> **Exercise requirements**
Set down the line containing "cfg_PanelID : string;" and every line that follows it in the listing below, exactly as written and with nothing added.

> **Task material**
(** ** Data ([types.go]) *)
Inductive errKind : Type :=
  | ErrInvalidInput
  | ErrHostUnavailable
  | ErrDuplicateNodeName
  | ErrDuplicateNodeAddress
  | ErrPreflightFailed
  | ErrCertificateUnavailable
  | ErrProvisioningFailed
  | ErrRemnawaveCreationFailed
  | ErrNodeConnectionFailed
  | ErrNodeConnectionTimeout
  | ErrDNSUpdateFailed
  | ErrDNSRetryRequired
  | ErrDeploymentAlreadyRunning
  | ErrDeploymentNotRunnable
  | ErrPersistenceFailed
  (* ip_change.go, dns_sync.go, node_host_move.go, node_sni.go *)
  | ErrNodeIPChangeFailed
  | ErrNodeNotFound
  | ErrAmbiguousNode
  | ErrDNSSyncUnavailable
  | ErrDNSTargetUnknown
  | ErrNodeHostMoveFailed
  | ErrNodeStateChanged
  | ErrNodeHostUnchanged
  | ErrNodeSNISwitchFailed.

#[export] Instance errKind_eq_dec : EqDecision errKind.
Proof. solve_decision. Defined.

Inductive ctxErr : Type := Canceled | DeadlineExceeded.

(** The contexts of an operation: the caller's, the execution's and the
    poll's.  [ctx.Err] is sticky, so a test followed by the return of the
    error is one look. *)
Inductive ctxId : Type := ParentCtx | RunCtx | PollCtx.

Inductive svcErr : Type :=
  | Sentinel (k : errKind)
  | Join (a b : svcErr)
  | SafeError (Code SafeMessage : string) (Kind : svcErr)
  | CtxError (e : ctxErr)
  | RepoError (e : repoErr)
  | nodeConnectionError (code message : string) (kind : errKind).

#[export] Instance ctxErr_eq_dec : EqDecision ctxErr.
Proof. solve_decision. Defined.
#[export] Instance svcErr_eq_dec : EqDecision svcErr.
Proof. solve_decision. Defined.

(** [errors.Is(err, k)], with [SafeError.Unwrap]. *)
Fixpoint svc_is (e : svcErr) (k : errKind) : bool :=
  match e with
  | Sentinel k' => bool_decide (k' = k)
  | Join a b => svc_is a k || svc_is b k
  | SafeError _ _ kind => svc_is kind k
  | _ => false
  end.

(** [SafeError.Error]. *)
Definition SafeError_Error (SafeMessage : string) : string :=
  if String.eqb SafeMessage "" then "deployment operation failed" else SafeMessage.

Record Config : Type := mkConfig {
  cfg_PanelID : string;
  cfg_DNSDisabled : bool;
  cfg_MaxConcurrentDeployments : Z;
  cfg_NodeConnectTimeout : Z;
  cfg_InitialPollBackoff : Z;
  cfg_MaxPollBackoff : Z;
  cfg_Observer : bool;
  cfg_Bootstrapper : bool;
  cfg_NodeSNISwitcher : bool
}.

Record PrepareInput : Type := mkPrepareInput {
  pi_PanelID : string;
  pi_OperatorUserID : Z;
  pi_HostID : string;
  pi_NodeName : string;
  pi_VPSIP : Addr;
  pi_Password : string
}.

Record OperatorNotice : Type := mkOperatorNotice { not_Code : string; not_Message : string }.

Record PreparedDeployment : Type := mkPreparedDeployment {
  prep_Deployment : Deployment;
  prep_DNSZone : string;
  prep_CertificateReadiness : Readiness;
  prep_ConfigProfileReadiness : bool;
  prep_Warnings : list OperatorNotice
}.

> **The answer**
  cfg_PanelID : string;
  cfg_DNSDisabled : bool;
  cfg_MaxConcurrentDeployments : Z;
  cfg_NodeConnectTimeout : Z;
  cfg_InitialPollBackoff : Z;
  cfg_MaxPollBackoff : Z;
  cfg_Observer : bool;
  cfg_Bootstrapper : bool;
  cfg_NodeSNISwitcher : bool
}.

Record PrepareInput : Type := mkPrepareInput {
  pi_PanelID : string;
  pi_OperatorUserID : Z;
  pi_HostID : string;
  pi_NodeName : string;
  pi_VPSIP : Addr;
  pi_Password : string
}.

Record OperatorNotice : Type := mkOperatorNotice { not_Code : string; not_Message : string }.

Record PreparedDeployment : Type := mkPreparedDeployment {
  prep_Deployment : Deployment;
  prep_DNSZone : string;
  prep_CertificateReadiness : Readiness;
  prep_ConfigProfileReadiness : bool;
  prep_Warnings : list OperatorNotice
}.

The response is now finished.